R.F.S (Fundamental Safety Rules)
see NUCLEAR SAFETY
Radiation protection
(See also "RADIOACTIVITY") Commonly used to designate the branch of nuclear physics involved in protecting people from ionizing radiation. By extension, the term "radiation protection" encompasses any measure designed to protect personnel and public health from ionizing radiation and to ensure compliance with regulatory requirements.
Radiation, Ionizing radiation
(See also "RADIOACTIVITY") Electromagnetic waves (radio waves, light waves, ultraviolet rays, X-rays, cosmic radiation, etc.) from particles of matter (electrons, protons, neutrons) or particle clusters. The energy of the waves is proportional to wave frequency or particle speed. They affect irradiated objects by stripping electrons from atoms, leaving behind ionized (electrically charged) atoms, hence the generic term IONIZING RADIATION.
Radioactive half live
Period of time required for half of the atoms contained in a given quantity of radioactive substance to decay naturally, thereby decreasing the substance's radioactivity by half. Different radioelements have different radioactive half-lives, for example: - 110 minutes for argon 41, - 8 days for iodine 131, and - 4.5 billion years for uranium 238. No external physical activity can change the half-life of a radioelement.

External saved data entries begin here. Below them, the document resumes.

(** A number read as a string, or a string as a number, has no value here. *)
Definition k_device_read_conf_u64 (dev : option k_device) (name : option string) (index : Z) :
    exec (Z * option Z) :=
  '(r, v) ← read_conf dev name index;
  match v with
  | None => Ret (r, None)
  | Some (CNum z) => Ret (r, Some (u64 z))
  | Some (CStr _) => Undef
  end.
Definition k_device_read_conf_u32 (dev : option k_device) (name : option string) (index : Z) :
    exec (Z * option Z) :=
  '(r, v) ← read_conf dev name index;
  match v with
  | None => Ret (r, None)
  | Some (CNum z) => Ret (r, Some (u32 z))
  | Some (CStr _) => Undef
  end.
Definition k_device_read_conf_str (dev : option k_device) (name : option string) (index : Z) :
    exec (Z * option string) :=
  '(r, v) ← read_conf dev name index;
  match v with
  | None => Ret (r, None)
  | Some (CStr s) => Ret (r, Some s)
  | Some (CNum _) => Undef
  end.

Definition k_io_mmap_device `{Arch} (addr dev : Z) (t : devtree) : exec (Z * devtree) :=
  x ← get_device t dev;
  '(r, reg) ← k_device_read_conf_u64 (Some x) (Some "reg"%string) 0;
  if truth r then Ret (- EINVAL, t) else
  '(r, sz) ← k_device_read_conf_u64 (Some x) (Some "reg-size"%string) 0;
  if truth r then Ret (- EINVAL, t) else
  reg ← of_opt reg;
  sz ← of_opt sz;
  let x := set_dev_io x (usize reg) (usize sz) (dev_virt x) in
  let t := put_device t dev x in
  drv ← k_device_get_drv t (Some dev);
  virt ← match drv ≫= (fun d => dev_ops d ≫= dop_mmap) with
         | None => Ret K_IO_MAP_FAILED
         | Some mmap => mmap addr (usize sz) 0 0 dev (usize reg) t
         end;
  if virt =? K_IO_MAP_FAILED
  then Ret (- EIO, put_device t dev (set_dev_io x (dev_io_addr x) (dev_io_size x) 0))
  else Ret (0, put_device t dev (set_dev_io x (dev_io_addr x) (dev_io_size x) virt)).

Definition k_io_munmap_device (addr dev : Z) (t : devtree) : Z * devtree := (- ENOTSUP, t).

(** ** Start of the drivers (sys/init.c) *)

Definition initcall : Type := devtree → W → exec (Z * devtree * W).

(** The initialisation functions, all of them, with the last error as the result. *)
Fixpoint run_initcalls (l : list initcall) (res : Z) (t : devtree) (w : W) :
    exec (Z * devtree * W) :=
  match l with
  | [] => Ret (res, t, w)
  | f :: l =>
    '(r, t, w) ← f t w;
    run_initcalls l (if truth r then r else res) t w
  end.

(** [do probe while (r == -EAGAIN)], given a number of iterations. *)
Fixpoint probe_loop (fuel : nat) (res : Z) (t : devtree) (w : W) : exec (Z * devtree * W) :=
  match fuel with
  | O => Hang
  | S fuel =>
    '(r, t, w) ← k_device_probe_all t w;
    if IS_ERROR r then Ret (r, t, w) else
    if r =? - EAGAIN then probe_loop fuel res t w else Ret (res, t, w)
  end.

Definition init_drivers (fuel : nat) (initcalls : list initcall) (t : devtree) (w : W) :
    exec (Z * devtree * W) :=
  let t := k_device_set_probe_all_enabled t 0 in
  '(res, t, w) ← run_initcalls initcalls 0 t w;
  let t := k_device_set_probe_all_enabled t 1 in
  probe_loop fuel res t w.
End Tree.

(** ** Search of a device by its name *)

(** The loop of [k_bus_find_device] over the devices of a bus; the descent into the
    bus of a device returns what it finds there. *)
Fixpoint find_device (fuel : nat) (t : devtree) (d : option Z) (name : string) :
    exec (Z * option Z) :=
  match d with
  | None => Ret (- ENODEV, None)
  | Some i =>
    match fuel with
    | O => Hang
    | S fuel =>
      x ← get_device t i;
      nm ← of_opt (dev_name x);
      if strcase_eq name nm then
        if negb (dev_probed x) then Ret (- EAGAIN, None) else Ret (0, Some i)
      else
      match dev_probed x, dev_bus_child x with
      | true, Some b => b ← get_bus t b; find_device fuel t (bus_dev_child b) name
      | _, _ => find_device fuel t (dev_next x) name
      end
    end
  end.

Definition k_bus_find_device (t : devtree) (bus : option Z) (name : option string) :
    exec (Z * option Z) :=
  match bus, name with
  | Some b, Some name =>
    b ← get_bus t b;
    find_device (S (size (t_devices t))) t (bus_dev_child b) name
  | _, _ => Ret (- EINVAL, None)
  end.

(** ** The list of drivers as a registry *)

(** The drivers from [o] on, with their names. *)
Inductive drv_chain (t : devtree) : option Z → list (Z * (string * string)) → Prop :=
| drv_chain_nil : drv_chain t None []
| drv_chain_cons i d v x l :
    t_drivers t !! i = Some d → drv_vendor d = Some v → drv_device d = Some x →
    drv_chain t (drv_next d) l → drv_chain t (Some i) ((i, (v, x)) :: l).

(** A registry is the list from [head], with no two drivers of the same names. *)
Record registry (t : devtree) (l : list (Z * (string * string))) : Prop := {
  reg_chain : drv_chain t (Some drv_head) ((drv_head, ("none", "none")%string) :: l);
  reg_nodup : NoDup (snd <$> ((drv_head, ("none", "none")%string) :: l))
}.

(** The driver of a pair of names. *)
Fixpoint reg_lookup (l : list (Z * (string * string))) (k : string * string) : option Z :=
  match l with
  | [] => None
  | (i, k') :: l => if decide (k' = k) then Some i else reg_lookup l k
  end.

Lemma drv_chain_fun t o l1 l2 : drv_chain t o l1 → drv_chain t o l2 → l1 = l2.
Proof.
  intros H1. revert l2. induction H1 as [|i d v x l Hd Hv Hx _ IH]; intros l2 H2.
  - by inversion H2.
  - inversion H2; simplify_eq. f_equal. by apply IH.
Qed.

Lemma drv_chain_suffix t o l i k :
  drv_chain t o l → (i, k) ∈ l → ∃ l1 l2, l = l1 ++ l2 ∧ drv_chain t (Some i) l2.
Proof.
  intros H Hin. induction H as [|j d v x l Hd Hv Hx Hc IH]; [by apply elem_of_nil in Hin|].
  apply elem_of_cons in Hin as [E|Hin].
  - simplify_eq. exists [], ((j, (v, x)) :: l). split; [done|]. by econstructor.
  - destruct (IH Hin) as (l1 & l2 & -> & Hs). by exists ((j, (v, x)) :: l1), l2.
Qed.

(** A list that ends does not come back to a driver. *)
Lemma drv_chain_nodup t o l : drv_chain t o l → NoDup (fst <$> l).
Proof.
  intros H. induction H as [|i d v x l Hd Hv Hx Hc IH]; [constructor|].
  simpl. constructor; [|done]. intros ([j k] & Ej & Hin)%list_elem_of_fmap. simpl in Ej. subst j.
  destruct (drv_chain_suffix _ _ _ _ _ Hc Hin) as (l1 & l2 & El & Hs).
  assert (drv_chain t (Some i) ((i, (v, x)) :: l)) as Hfull by (by econstructor).
  pose proof (drv_chain_fun _ _ _ _ Hfull Hs) as E. subst l2.
  apply (f_equal length) in El. rewrite length_app in El. simpl in El. lia.
Qed.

Radionuclide, radioelement
Any radioactive substance. Only a small number of radioelements are naturally occurring: a few heavy elements (e.g. thorium, uranium, radium) and a few light elements (e.g. carbon 14, potassium 40). The others, numbering more than 1,500, are artificially created in the laboratory for medical applications or in nuclear reactors in the form of fission.